Cuando Voltaire asintió ansiosamente, hicieron girar la llave en la cerradura herrumbrada.

Contenía manuscritos de cientos de años de antigüedad, algunos casi desmenuzados por el abandono que habían sufrido muchos lustros. La mayor parte de ellos estaban muy gastados y Voltaire sospechó que por obra de las manos del propio Newton. Cuando este sacó con cuidado los papeles de la caja metálica, Voltaire echó una ojeada a los títulos y quedó sorprendido: De occulta philosophia, Musaeum hermeticum, Transmutatione metallorum… libros heréticos de Al-Jabir, Paracelso, Villanova, Agripa, Llull. Tratados de magia negra prohibidos por todas las iglesias cristianas. Docenas de obras de alquimia y, debajo de ellas, cuidadosamente protegidas por tapas de papel, miles de páginas de notas y análisis experimentales, escritos por el propio Newton.

—¡Pero vos sois el mayor defensor de la razón de nuestro siglo! —exclamó Voltaire, mirando incrédulo los libros y papeles—. ¿Cómo podéis sumergiros en este pantano de misticismo y magia?

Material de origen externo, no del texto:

(* ===== verification/_CoqProject ===== *)
-Q . S2P
Prelude.v
Errors.v
Msg.v
Attr.v
Data.v
Hash.v
Handlers.v
Socket.v
Nl.v
NlList.v
Object.v
Cache.v
CacheInv.v
CacheOps.v
CacheSpec.v
CacheLife.v
CacheSync.v
CacheOwn.v
CacheProps.v
ObjAttr.v
CacheMngt.v
CacheDump.v
CString.v
Utils.v
Addr.v
Wire.v
Build.v
Rtnl.v
CacheMngr.v
CacheMngrProps.v
Neigh.v
RtAddr.v
Rule.v
Ends.v
StepMsg.v
Sriov.v
LinkApi.v
LinkReg.v
Link.v
LinkMsg.v
LinkProps.v
Nexthop.v
Route.v
RouteProps.v
Genl.v
GenlMngt.v
GenlCtrl.v
LinkKind.v
KindTunnel.v
KindMisc.v
KindVxlan.v
KindLib.v
Lemma nla_put_spec_witness :
  exists b', nla_put ex_msg 5 3 [1; 2; 3] = Done (0, set_buf ex_msg b') /\
    put_result (nm_nlh ex_msg) b' 16 5 [1; 2; 3] /\ msg_wf (set_buf ex_msg b').
Proof.
  apply (nla_put_spec ex_msg 5 [1; 2; 3]);
    [apply ex_msg_wf|by apply bytes_ok_dec|done|done].
Defined.

Lemma put_parse_roundtrip_witness :
  exists m' tb,
    nla_put_all ex_msg ex_attrs = Done (0, m') /\
    nlmsg_parse (nm_nlh m') 0 0 2 None = Done (0, tb) /\
    forall t, 0 <= t <= 2 ->
      exists o, tb !! Z.to_nat t = Some o /\
        attr_payload (nm_nlh m') <$> o = snd <$> last (filter (fun a => a.1 = t) ex_attrs).
Proof.
  apply (put_parse_roundtrip ex_msg 0 ex_attrs 2);
    [apply ex_msg_wf|done|done|apply ex_attrs_fit|by vm_compute].
Defined.

Lemma nest_seq_spec_witness :
  exists m' d, nest_seq ex_msg 9 ex_attrs = Done (0, m') /\ holds m' 16 ([] ++ [(9, d)]) /\
    holds m' 20 ex_attrs /\ zlen d = 24 /\ nla_is_nested (nm_nlh m') 16 = Done true.
Proof.
  apply (nest_seq_spec ex_msg 16 [] 9 ex_attrs);
    [|done|by vm_compute|apply ex_attrs_fit|by vm_compute].
  split_and!; [apply ex_msg_wf|done|done|]. exists []. split; [constructor|done].
Defined.

Lemma int_attr_roundtrip_witness :
  exists m', nla_put_s16 ex_msg 4 (-2) = Done (0, m') /\
    nla_get_s16 (nm_nlh m') 16 = Done (-2).
Proof.
  destruct (int_attr_roundtrip ex_msg 4 (-2) ex_msg_wf) as (_ & _ & _ & H & _); [done|].
  exact H.
Defined.

Lemma string_attr_roundtrip_witness :
  exists m', nla_put_string ex_msg 4 [101; 116; 104] = Done (0, m') /\
    nla_strdup (nm_nlh m') 16 = Done [101; 116; 104] /\
    nla_strcmp (nm_nlh m') 16 [101; 116; 104] = Done 0.
Proof.
  apply (string_attr_roundtrip ex_msg 4 [101; 116; 104]);
    [apply ex_msg_wf|by apply bytes_ok_dec|by repeat constructor|done|by vm_compute].
Defined.

Lemma nla_strlcpy_spec_witness :
  nla_strlcpy ex_stream [9; 9; 9; 9; 9] 8 5 = Done (2, [97; 98; 0; 0; 0]) /\
  nla_strlcpy ex_stream [9; 9] 8 2 = Done (2, [97; 0]).
Proof.
  split.
  - apply (nla_strlcpy_spec ex_stream [9; 9; 9; 9; 9] 8 0 24 5);
      [by apply bytes_ok_dec|done|done|by vm_compute|done|done].
  - apply (nla_strlcpy_spec ex_stream [9; 9] 8 0 24 2);
      [by apply bytes_ok_dec|done|done|by vm_compute|done|done].
Defined.

(** A message with room for an attribute of 65532 bytes. *)
Definition ex_big : nl_msg :=
  {| nm_protocol := 0; nm_flags := 0; nm_src := sockaddr_0; nm_dst := sockaddr_0;
     nm_creds := ucred_0; nm_nlh := le_encode 4 16 ++ zeros 70000; nm_size := 70004;
     nm_refcnt := 1 |}.

Lemma nla_put_oversize_witness :
  exists m', nla_put ex_big 1 (zlen (zeros 65532)) (zeros 65532) = Done (0, m') /\ msg_wf m' /\
    msg_len m' = msg_tail ex_big + align4 (4 + zlen (zeros 65532)) /\
    zlen (attr_payload (nm_nlh m') (msg_tail ex_big)) < zlen (zeros 65532).
Proof.
  apply (nla_put_oversize ex_big 1 (zeros 65532)).
  - unfold msg_wf. split_and!; [by vm_compute|by apply bytes_ok_dec; vm_compute|by vm_compute..].
  - apply bytes_ok_zeros.
  - by vm_compute.
  - by vm_compute.
Defined.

—No es magia —lo corrigió Newton—, sino ciencia. La más peligrosa de todas las ciencias, pues su objetivo es alterar el curso de la naturaleza. El hombre inventó la razón solo para que lo ayudase a descifrar las fórmulas creadas por Dios. En todo lo natural hay un código… y cada código tiene una clave. He recreado muchos experimentos de los antiguos alquimistas, pero este documento que me habéis proporcionado dice que la clave final está contenida en el ajedrez de Montglane. Si esto fuera verdad, daría todo cuanto he descubierto, todo cuanto he inventado, por una hora a solas con esas piezas.

—¿Y qué os revelaría esa «clave final» que no seáis capaz de descubrir vos mismo mediante la investigación y experimentación? —preguntó Voltaire.

—La piedra —contestó Newton—. La clave de todos los secretos.

Cuando los poetas interrumpieron su relato, Mireille se volvió de inmediato hacia Blake. Sus voces se habían confundido con los murmullos del público, que comentaba el desarrollo de la partida.

—¿Qué quería decir con «la piedra»? —preguntó Mireille cogiendo con fuerza el brazo del poeta.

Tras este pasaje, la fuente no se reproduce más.